England’s Immigrants 1330 – 1550 Resident Aliens in the Late Middle Ages

Staffordshire

Details survive of the sums collected in Staffordshire for a large proportion of the individual collections of the alien subsidy. However, with the exception of documents for the first two subsidy grants, very little information survives about the alien population in the county. Very few individuals were recorded, and very little cash was ever collected. 178 people were accounted towards the first payments of the 1440 subsidy, although only 176 names appear on the inquisitions, suggesting there was a clerical error at some stage. Unlike the situation in many counties, this did not reduce significantly for the following year, the county still returning 134 names, although the payment rate dropped considerably, with only 49 people paying compared to the 112 who paid at least one of the two collections of the first year. Very few specific nationalities or occupations were recorded in the inquests for either year, but surname evidence would suggest that by far the largest population in the county were the French, with a few Irish and one or two Flemings.

However, numbers did fall significantly for the third year of the 1440 subsidy, with only 62 people named on the return, and only 47 assessed for the first year of the 1442 subsidy. This may seem a little strange, given that the inquests for both pairs of collections were taken at exactly the same times, both being the responsibility of the same sheriff. The inquests for the first payments of the 1442 tax simply contained a proportion of the people named in the inquest compiled on the same day for the previous year, with no new people being included. Presumably the absences reflected those people who had moved away or died in the intervening period, but either there had been no new arrivals during the year, or there was simply no attempt to assess them.

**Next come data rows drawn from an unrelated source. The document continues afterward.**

(** C5, as stated, fails: two stored projects with equal [tab.order] come
    out in storage order, the later-created one first. *)
Lemma hydrateFromStorage_ties_keep_storage_order :
  ~ spec_hydrated_order (snd (hydrateFromStorage example_uuid example_initial tied_world)).
Proof.
  intros H.
  specialize (H 0%nat 1%nat "pages/a" "pages/b"
                (saved "a" (Some 0) 2) (saved "b" (Some 0) 1)).
  unfold spec_precedes in H. simpl in H.
  assert (0 < 0 \/ 0 = 0 /\ 2 <= 1) as [?|[_ ?]]; [|lia|lia].
  apply H; [lia | vm_compute; reflexivity ..].
Qed.

Lemma deleteProject_leaves_collection_nonempty_witness :
  length (projects (snd (deleteProject example_uuid example_initial "pages/a" 0
                                       one_project_world))) = 1%nat
  /\ projects (snd (deleteProject example_uuid example_initial "pages/a" 0
                                  one_project_world)) = ["pages/3f2a"].
Proof.
  pose proof (deleteProject_leaves_collection_nonempty example_uuid example_initial
                one_project_world "pages/a" 0) as (_ & _ & Hone & Hfresh).
  split.
  - apply Hone. reflexivity.
  - apply Hfresh. reflexivity.
Defined.

Lemma addNewProject_plan_limit_witness :
  (fst (addNewProject example_uuid example_initial None two_project_world) = Normal None
   /\ alerts (snd (addNewProject example_uuid example_initial None two_project_world)) =
      [limit_alert])
  /\ exists name,
      fst (addNewProject example_uuid example_initial None desktop_world) = Normal (Some name)
      /\ projects (snd (addNewProject example_uuid example_initial None desktop_world)) =
         ["pages/a"; name].
Proof.
  split.
  - pose proof (proj1 (addNewProject_plan_limit example_uuid example_initial
                         two_project_world None)) as H.
    destruct H as (Hret & Halerts & _).
    + reflexivity.
    + simpl. lia.
    + split; [exact Hret | exact Halerts].
  - destruct (proj2 (addNewProject_plan_limit example_uuid example_initial
                       desktop_world None)) as (name & Hret & Hp & _).
    + reflexivity.
    + exists name. split; [exact Hret | exact Hp].
Defined.

Lemma syncTabOrder_writes_last_positions_witness :
  tab_order ∘ tab <$> pinia (snd (syncTabOrder two_project_world)) !! "pages/a" = Some (Some 1)
  /\ tab_order ∘ tab <$> pinia (snd (syncTabOrder two_project_world)) !! "pages/b" = Some (Some 0).
Proof.
  assert (Hwf : wf two_project_world).
  { unfold wf. simpl. repeat constructor; eexists; vm_compute; reflexivity. }
  destruct (syncTabOrder_writes_last_positions two_project_world Hwf) as (_ & _ & _ & _ & HBA).
  apply (HBA "pages/a" "pages/b"); [discriminate | reflexivity].
Defined.

(** On a browser build, asking for "x" and then for "pages/x" lists the same
    store twice. *)
Example same_store_listed_twice :
  projects (serve_all example_uuid example_initial
                      [AddNewProject (Some "x"); AddNewProject (Some "pages/x")]
                      empty_world) = ["pages/x"; "pages/x"].
Proof. vm_compute. reflexivity. Qed.

(** C6, as stated, fails: with the same store at positions 0 and 1 the
    renumbering leaves it with order 1, which is not the index 0 at which
    it also sits. *)
Lemma syncTabOrder_listed_twice_keeps_last_index :
  ~ spec_orders_are_positions
      (snd (syncTabOrder
              (serve_all example_uuid example_initial
                         [AddNewProject (Some "x"); AddNewProject (Some "pages/x")]
                         empty_world))).
Proof.
  intros H. specialize (H 0%nat "pages/x").
  assert (Hsits : projects
                    (snd (syncTabOrder
                            (serve_all example_uuid example_initial
                               [AddNewProject (Some "x"); AddNewProject (Some "pages/x")]
                               empty_world))) !! 0%nat = Some "pages/x")
    by (vm_compute; reflexivity).
  specialize (H Hsits). vm_compute in H. discriminate H.
Qed.

Lemma makeProjectStore_registers_namespaced_key_witness :
  "pages/b" ∈ projects (snd (hydrateFromStorage example_uuid example_initial tied_world))
  /\ pinia (snd (hydrateFromStorage example_uuid example_initial tied_world)) !! "pages/b" =
     Some (saved "b" (Some 0) 1)
  /\ fst (makeProjectStore example_uuid example_initial (Some "pages/b") tied_world) =
     Normal "pages/b".
Proof.
  destruct (makeProjectStore_registers_namespaced_key example_uuid example_initial
              "b" tied_world) as (_ & _ & _ & _ & _ & _ & Hstored & _).
  apply (Hstored "pages/b" (saved "b" (Some 0) 1)); reflexivity.
Defined.

Lemma importNewProject_missing_settings_still_creates_witness :
  projects (snd (importNewProject example_uuid example_initial
                                  [mkFile (Some file_without_settings)] empty_world)) =
  ["pages/3f2a"]
  /\ alerts (snd (importNewProject example_uuid example_initial
                                   [mkFile (Some file_without_settings)] empty_world)) =
     [missing_alert].
Proof.
  destruct (importNewProject_missing_settings_still_creates example_uuid example_initial
              empty_world file_without_settings [])
    as (Hp & Ha & _); try reflexivity.
  split; [exact Hp | exact Ha].
Defined.

Lemma importNewProject_keeps_legacy_orientation_witness :
  exists st,
    pinia (snd (importNewProject example_uuid example_initial
                                 [mkFile (Some legacy_file)] empty_world)) !! "pages/3f2a"
    = Some st
    /\ get_prop (page st) "orientation" = Normal (JStr "portrait").
Proof.
  destruct (importNewProject_keeps_legacy_orientation example_uuid example_initial
              empty_world
              [("tab", JObj [("name", JStr "Old")]);
               ("page", JObj [("orientation", JStr "portrait")]);
               ("settings", JObj [])]
              [("orientation", JStr "portrait")] "portrait" [])
    as (_ & st & Hst & _ & Ho & _); try reflexivity.
  - left. reflexivity.
  - exists st. split; [exact Hst | exact Ho].
Defined.

Lemma importNewProject_missing_tab_throws_witness :
  fst (importNewProject example_uuid example_initial
                        [mkFile (Some file_without_tab)] empty_world) =
  Thrown (TypeError "Cannot read properties of undefined (reading 'name')").
Proof.
  apply (importNewProject_missing_tab_throws example_uuid example_initial empty_world
           [("page", JObj [("orientation", JStr "left")]); ("settings", JObj [])] []);
    reflexivity.
Defined.

Lemma plan_limit_skips_patch_witness :
  fst (importNewProject example_uuid example_initial
                        [mkFile (Some legacy_file)] two_project_world) = Normal tt
  /\ projects (snd (addProjectFromTemplate example_uuid example_initial legacy_file
                                           two_project_world)) =
     ["pages/b"; "pages/a"].
Proof.
  destruct (plan_limit_skips_patch example_uuid example_initial two_project_world
              legacy_file legacy_file [])
    as (Hi & _ & _ & _ & _ & _ & Hp & _); [reflexivity|].
  split; [exact Hi | exact Hp].
Defined.

Lemma two_project_world_wf : wf two_project_world.
Proof. unfold wf. simpl. repeat constructor; eexists; vm_compute; reflexivity. Qed.

Lemma two_project_world_distinct : NoDup (projects two_project_world).
Proof. simpl. apply NoDup_ListNoDup. repeat constructor; simpl; intuition discriminate. Qed.

Lemma deleteProject_first_becomes_current_witness :
  currentProject (snd (deleteProject example_uuid example_initial "pages/b" 0
                                     two_project_world)) = Some "pages/a".
Proof.
  apply (deleteProject_first_becomes_current example_uuid example_initial
           two_project_world "pages/b" 0 "pages/a" []).
  - exact two_project_world_wf.
  - reflexivity.
Defined.

Lemma deleteProject_removes_by_index_witness :
  projects (snd (deleteProject example_uuid example_initial "pages/b" 5
                               two_project_world)) = ["pages/b"; "pages/a"]
  /\ projects (snd (deleteProject example_uuid example_initial "pages/b" (-1)
                                  two_project_world)) = ["pages/b"].
Proof.
  split.
  - destruct (deleteProject_removes_by_index example_uuid example_initial
                two_project_world "pages/b" 5) as (_ & Hpast & _); [simpl; lia|].
    apply Hpast. simpl. lia.
  - destruct (deleteProject_removes_by_index example_uuid example_initial
                two_project_world "pages/b" (-1)) as (_ & _ & Hend & _); [simpl; lia|].
    apply Hend. simpl. lia.
Defined.

Lemma browser_collection_stays_within_limit_witness :
  (length (projects (serve_all example_uuid example_initial
                               [AddNewProject None; AddNewProject None; AddNewProject None;
                                AddProjectFromTemplate legacy_file]
                               empty_world)) <= 2)%nat.
Proof.
  apply (browser_collection_stays_within_limit example_uuid example_initial
           [AddNewProject None; AddNewProject None; AddNewProject None;
            AddProjectFromTemplate legacy_file] empty_world).
  - reflexivity.
  - simpl. lia.
  - repeat constructor; discriminate.
Defined.

Lemma importNewProject_overwrites_page_settings_name_witness :
  fst (importNewProject example_uuid example_initial
                        [mkFile (Some legacy_file)] empty_world) = Normal tt
  /\ projects (snd (importNewProject example_uuid example_initial
                                     [mkFile (Some legacy_file)] empty_world)) =
     ["pages/3f2a"].
Proof.
  destruct (importNewProject_overwrites_page_settings_name example_uuid example_initial
              empty_world
              [("tab", JObj [("name", JStr "Old")]);
               ("page", JObj [("orientation", JStr "portrait")]);
               ("settings", JObj [])]
              [("name", JStr "Old")] [])
    as (Hret & Hp & _); try reflexivity.
  split; [exact Hret | exact Hp].
Defined.

Lemma addProjectFromTemplate_ports_only_legacy_orientation_witness :
  exists st,
    pinia (snd (addProjectFromTemplate example_uuid example_initial legacy_file empty_world))
    !! "pages/3f2a" = Some st
    /\ get_prop (page st) "orientation" = Normal (JStr "left").
Proof.
  destruct (addProjectFromTemplate_ports_only_legacy_orientation example_uuid example_initial
              empty_world
              [("tab", JObj [("name", JStr "Old")]);
               ("page", JObj [("orientation", JStr "portrait")]);
               ("settings", JObj [])]
              [("name", JStr "Old")] [("orientation", JStr "portrait")])
    as (_ & _ & st & Hst & _ & _ & Ho & _); try reflexivity.
  exists st. split; [exact Hst | exact Ho].
Defined.

Lemma addProjectFromTemplate_without_page_throws_witness :
  fst (addProjectFromTemplate example_uuid example_initial
                              (JObj [("tab", JObj [("name", JStr "Bare")])]) empty_world) =
  Thrown (TypeError "Cannot read properties of undefined (reading 'orientation')").
Proof.
  apply (addProjectFromTemplate_without_page_throws example_uuid example_initial empty_world
           [("tab", JObj [("name", JStr "Bare")])] [("name", JStr "Bare")]);
    reflexivity.
Defined.

Lemma importNewProject_not_an_object_witness :
  alerts (snd (importNewProject example_uuid example_initial
                                [mkFile (Some JNull)] empty_world)) =
  [missing_alert; missing_alert; missing_alert]
  /\ projects (snd (importNewProject example_uuid example_initial
                                     [mkFile (Some JNull)] empty_world)) = ["pages/3f2a"].
Proof.
  destruct (importNewProject_not_an_object example_uuid example_initial empty_world JNull [])
    as (_ & Ha & _ & Hp).
  - reflexivity.
  - intros fields. discriminate.
  - split; [exact Ha | exact Hp].
Defined.

Lemma addNewProject_same_name_twice_witness :
  projects (snd (addNewProject example_uuid example_initial (Some "pages/x")
                   (snd (addNewProject example_uuid example_initial (Some "x")
                                       desktop_world)))) =
  ["pages/a"; "pages/x"; "pages/x"].
Proof.
  apply (addNewProject_same_name_twice example_uuid example_initial desktop_world
           "x" "pages/x").
  - reflexivity.
  - left. reflexivity.
Defined.

Lemma addNewProject_makes_new_project_current_witness :
  exists st,
    pinia (snd (addNewProject example_uuid example_initial None one_project_world))
    !! "pages/3f2a" = Some st
    /\ currentTab (snd (addNewProject example_uuid example_initial None one_project_world)) =
       Some (tab_id (tab st)).
Proof.
  destruct (addNewProject_makes_new_project_current example_uuid example_initial
              one_project_world None) as (st & Hst & Hcur & _).
  - reflexivity.
  - exists st. split; [exact Hst | exact Hcur].
Defined.

Lemma syncTabOrder_order_survives_the_sort_witness :
  sortBy (projects (snd (syncTabOrder two_project_world)))
         (sortKey (snd (syncTabOrder two_project_world))) =
  projects (snd (syncTabOrder two_project_world)).
Proof.
  apply (syncTabOrder_order_survives_the_sort two_project_world).
  - exact two_project_world_wf.
  - exact two_project_world_distinct.
Defined.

However, little information for aliens in Staffordshire survives from this point. No details survive for the final payment of the 1442 tax, and when the subsidy was revived in 1449, only three people were discovered by the assessors. Four were taxed in 1450, and 6 in 1452, but in 1451, as a sign of things to come, the sheriff sent in a nil return. An almost complete set of returns or accounts survives for the 1453 tax, but it was not until 1467 that Staffordshire is actually known to have contributed anything (only for 1460 is no data available), and for year after year the sheriff returned inquisitions stating that no liable aliens were resident in the county, a situation that seems scarcely credible but evidently was accepted by the Exchequer officials. In 1467, two aliens were finally recorded, and these two paid again in 1468. A different pair of aliens were assessed in 1469, but no figures survive for the final three payments. In 1483, 9 people paid the subsidy, but only basic details survive of their names, unusually included within the collectors’ particulars for some unknown reason. No details are extant for the 1487 tax.